(* ===== verification/KPrint.v ===== *)
(** * Formatted output

    Model of src/lib/impl/kprint.c.  The formatter collects characters in an
    array of 64 bytes and hands it to a callback whenever it is full; what the
    callback is called with is the list [chunks], and the functions of the
    interface are what their callbacks make of the chunks.  Undefined
    behaviour is [None]: a store outside of an array, a read past the end of
    the format, an argument of the wrong kind, a width that overflows. *)

From S2P Require Import Prelude KString.

(** What va_arg() reads: the bits of an integer, which the conversion cuts to
    the type it asks for, or a string that may be NULL. *)
Inductive arg := AInt (v : Z) | AStr (s : option (list Z)).

Definition s64 (x : Z) : Z := if u64 x <? 2 ^ 63 then u64 x else u64 x - UINT64_MOD.
(** long and unsigned long. *)
Definition s_long (x64 : bool) (v : Z) : Z := if x64 then s64 v else s32 v.
Definition u_long (x64 : bool) (v : Z) : Z := if x64 then u64 v else u32 v.

(** ** The buffer *)

Definition VBUF_SZ : nat := 64.
Record vbuf := VBuf { buf : list Z; pos : nat; chunks : list (list Z) }.
Abbreviation V := (st vbuf).

Definition the {A} (x : option A) : V A := fun v => y ← x; Some (y, v).
Definition undefined {A} : V A := fun _ => None.
Definition putstr (s : list Z) : V unit := fun v => Some (tt, VBuf (buf v) (pos v) (chunks v ++ [s])).

Definition FLUSH : V unit := fun v =>
  a ← store (buf v) (pos v) 0;
  if (0 <? pos v)%nat then s ← c_string a; Some (tt, VBuf a 0 (chunks v ++ [s])) else Some (tt, VBuf a 0 (chunks v)).
Definition EMIT (c : Z) : V unit := fun v =>
  a ← store (buf v) (pos v) c;
  let v := VBuf a (S (pos v)) (chunks v) in
  if (VBUF_SZ - 1 <=? pos v)%nat then FLUSH v else Some (tt, v).

Fixpoint EMITS (s : list Z) : V unit := match s with [] => mret tt | c :: s => EMIT c;; EMITS s end.
Fixpoint emit_pad (n : nat) (c : Z) : V unit := match n with O => mret tt | S n => EMIT c;; emit_pad n c end.
Definition EMIT_PADDED (str : list Z) (len width fill : Z) (left_align : bool) : V unit :=
  let pad := Z.to_nat (width - len) in
  (if left_align then mret tt else emit_pad pad fill);;
  EMITS str;;
  (if left_align then emit_pad pad 32 else mret tt).

(** ** Sizes for people *)

Definition units : list (list Z) := [[]; [107]; [77]; [71]; [84]; [80]; [69]].
Fixpoint human_loop (up : list (list Z)) (sz frac : Z) : list Z * Z * Z :=
  match up with
  | [] => ([], sz, frac)
  | u :: up' =>
      match up' with
      | [] => (u, sz, frac)
      | _ :: _ => if 1024 <=? sz then human_loop up' (sz / 1024) (sz mod 1024 / 100) else (u, sz, frac)
      end
  end.
(** The string that itoa() or lltoa() returned; NULL is followed. *)
Definition number (r : option (unit + list Z)) : option (list Z) :=
  r ← r; match r with inr a => c_string a | inl _ => None end.
Definition print_human_size (sz : Z) : V unit :=
  let '(unit, sz, frac) := human_loop units sz 0 in
  s ← the (number (itoa (s32 sz) 10 false));
  f ← the (number (itoa (s32 frac) 10 false));
  a ← the (strcpy (replicate 32 0) 0 (s ++ [46] ++ f ++ unit));
  s ← the (c_string a);
  putstr s.

(** ** Conversions *)

Fixpoint parse_flags (zero left : bool) (p : list Z) : bool * bool * list Z :=
  match p with
  | c :: p' => if c =? 45 then parse_flags zero true p' else if c =? 48 then parse_flags true left p' else (zero, left, p)
  | [] => (zero, left, p)
  end.
Fixpoint parse_width (width : Z) (p : list Z) : option (Z * list Z) :=
  match p with
  | c :: p' =>
      if is_digit (schar c) then t ← int (width * 10); width ← int (t + (schar c - 48)); parse_width width p' else Some (width, p)
  | [] => Some (width, p)
  end.
(** flag_l, flag_ll *)
Definition parse_length (p : list Z) : bool * bool * list Z :=
  match p with
  | 108 :: 108 :: p => (false, true, p)
  | 108 :: p => (true, false, p)
  | _ => (false, false, p)
  end.

Definition va_int (args : list arg) : option (Z * list arg) := match args with AInt v :: args => Some (v, args) | _ => None end.
Definition va_str (args : list arg) : option (option (list Z) * list arg) := match args with AStr s :: args => Some (s, args) | _ => None end.

Section Convert.
Context (x64 : bool).

(** [v]: the value whose sign is looked at; [s]: the digits. *)
Definition emit_signed (v : Z) (s : option (list Z)) (zero left : bool) (width fill : Z) : V unit :=
  s ← the s;
  let neg := (v <? 0) && zero in
  (if neg then EMIT 45 else mret tt);;
  let num := if neg then tail s else s in
  EMIT_PADDED num (Z.of_nat (strlen num)) (width - b2z neg) fill left.
Definition emit_string (s : option (list Z)) (left : bool) (width fill : Z) : V unit :=
  s ← the s; EMIT_PADDED s (Z.of_nat (strlen s)) width fill left.

(** The value of an unsigned conversion of any length. *)
Definition wide (l ll : bool) (v : Z) : Z := if ll then u64 v else if l then u_long x64 v else u32 v.

Definition null_text : list Z := [40; 110; 117; 108; 108; 41].

(** The switch; the arguments that are left. *)
Definition convert (zero left : bool) (width : Z) (l ll : bool) (cur : Z) (args : list arg) : V (list arg) :=
  let fill := if zero && negb left then 48 else 32 in
  if cur =? 37 then EMIT 37;; mret args
  else if cur =? 100 then
    '(v, args) ← the (va_int args);
    (if ll then emit_signed (s64 v) (number (lltoa (s64 v) 10 true)) zero left width fill
     else if l then emit_signed (s_long x64 v) (number (itoa (s32 (s_long x64 v)) 10 true)) zero left width fill
     else emit_signed (s32 v) (number (itoa (s32 v) 10 true)) zero left width fill);;
    mret args
  else if cur =? 117 then
    '(v, args) ← the (va_int args);
    emit_string (number (if ll then lltoa (s64 v) 10 false
                         else if l then itoa (s32 (u_long x64 v)) 10 false else itoa (s32 v) 10 false)) left width fill;;
    mret args
  else if cur =? 111 then
    '(v, args) ← the (va_int args);
    emit_string (number (itoa (s32 (if l then u_long x64 v else u32 v)) 8 false)) left width fill;;
    mret args
  else if (cur =? 120) || (cur =? 112) then
    '(v, args) ← the (va_int args);
    let v := wide l ll v in
    emit_string (number (if ll || (l && x64) then lltoa (s64 v) 16 false else itoa (s32 v) 16 false)) left width fill;;
    mret args
  else if cur =? 115 then
    '(s, args) ← the (va_str args);
    emit_string (Some (default null_text s)) left width 32;;
    mret args
  else if cur =? 99 then
    '(v, args) ← the (va_int args);
    let pad := if 1 <? width then Z.to_nat (width - 1) else 0%nat in
    (if left then mret tt else emit_pad pad 32);;
    EMIT (v mod 256);;
    (if left then emit_pad pad 32 else mret tt);;
    mret args
  else if cur =? 98 then
    '(v, args) ← the (va_int args);
    s ← the (number (itoa (v mod 256) 16 false));
    (if (strlen s =? 1)%nat then EMIT 48 else mret tt);;
    EMITS s;;
    mret args
  else if cur =? 104 then
    '(v, args) ← the (va_int args);
    FLUSH;;
    print_human_size (wide l ll v);;
    mret args
  else EMIT 63;; mret args.

(** The format ends where [p] is empty.  Where a conversion ends with the
    format its NUL is taken for the conversion character, and the loop goes on
    reading behind it. *)
Fixpoint format_loop (fuel : nat) (p : list Z) (args : list arg) : V unit :=
  match p, fuel with
  | [], _ => mret tt
  | _ :: _, O => undefined
  | cur :: p, S fuel =>
      if negb (cur =? 37) then EMIT cur;; format_loop fuel p args else
      let '(zero, flag_left, p) := parse_flags false false p in
      wp ← the (parse_width 0 p);
      let '(l, ll, p) := parse_length (snd wp) in
      match p with
      | [] => undefined
      | cur :: p => args ← convert zero flag_left (fst wp) l ll cur args; format_loop fuel p args
      end
  end.

(** [a]: what the array holds before. *)
Definition kvformat (a : list Z) (fmt : list Z) (args : list arg) : option (list (list Z)) :=
  '(_, v) ← (format_loop (length fmt) fmt args;; FLUSH) (VBuf a 0 []); Some (chunks v).
End Convert.

(** ** The functions of the interface *)

Definition putstr_to_str (s : list Z) (out : list Z * Z) : option (list Z * Z) :=
  let '(a, len) := out in
  match s with
  | [] => Some out
  | _ => if decide (Z.to_nat len + strlen s <= length a)%nat
         then Some (splice a (Z.to_nat len) s, u32 (len + Z.of_nat (strlen s))) else None
  end.
Definition putstr_count (s : list Z) (count : Z) : Z := match s with [] => count | _ => u32 (count + Z.of_nat (strlen s)) end.
Fixpoint fill_string (cs : list (list Z)) (out : list Z * Z) : option (list Z * Z) :=
  match cs with [] => Some out | s :: cs => out ← putstr_to_str s out; fill_string cs out end.

(** [dest]: the array to write to, or NULL; the result is the array and the length. *)
Definition vsprintf (x64 : bool) (a : list Z) (dest : option (list Z)) (fmt : list Z) (args : list arg) : option (option (list Z) * Z) :=
  cs ← kvformat x64 a fmt args;
  match dest with
  | None => Some (None, s32 (fold_left (fun n s => putstr_count s n) cs 0))
  | Some d => '(d, len) ← fill_string cs (d, 0); d ← store d (Z.to_nat len) 0; Some (Some d, s32 len)
  end.

(** What the console gets. *)
Definition console_print (s : list Z) : list Z := s ≫= fun c => if c =? 10 then [13; 10] else [c].

(** struct printk_record, and what syslog_emit() was called with. *)
Record printk_record := Record_ { text : list Z; length_ : nat; emitted : list (list Z) }.
Definition RECORD_SZ : nat := 512.
Fixpoint printk_output (s : list Z) (r : printk_record) : option printk_record :=
  match s with
  | [] => Some r
  | c :: s =>
      t ← store (text r) (length_ r) c;
      let n := S (length_ r) in
      printk_output s
        (if (c =? 10) || (n =? RECORD_SZ - 1)%nat then Record_ t 0 (emitted r ++ [take n t]) else Record_ t n (emitted r))
  end.
Fixpoint output_all (cs : list (list Z)) (r : printk_record) : option printk_record :=
  match cs with [] => Some r | s :: cs => r ← printk_output s r; output_all cs r end.

(** The console output and the records; [t] is what the record held before. *)
Definition printk (x64 : bool) (a t : list Z) (psid : Z) (fmt : list Z) (args : list arg) : option (list Z * list (list Z)) :=
  head ← kvformat x64 a [91; 37; 100; 93; 58; 32] [AInt psid];
  cs ← kvformat x64 a fmt args;
  r ← output_all cs (Record_ t 0 []);
  Some (console_print (concat head) ++ console_print (concat cs),
        if (0 <? length_ r)%nat then emitted r ++ [take (length_ r) (text r)] else emitted r).

(** What the serial log gets. *)
Definition klog_writestr (inited : bool) (s : list Z) : list Z := if inited then filter (fun c => isprint (schar c) = true) s else [].
Definition klog (x64 : bool) (a : list Z) (inited : bool) (tickets psid : Z) (fmt : list Z) (args : list arg) : option (list Z) :=
  if negb inited then Some [] else
  head ← kvformat x64 a [91; 37; 108; 108; 100; 93; 91; 37; 100; 93; 58; 32] [AInt tickets; AInt psid];
  cs ← kvformat x64 a fmt args;
  Some ((head ≫= klog_writestr inited) ++ (cs ≫= klog_writestr inited)).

####

• _About this exercise_:
How many lines in the records above hold the string "fuel"? Only the number is wanted.

• _Finished task_:
5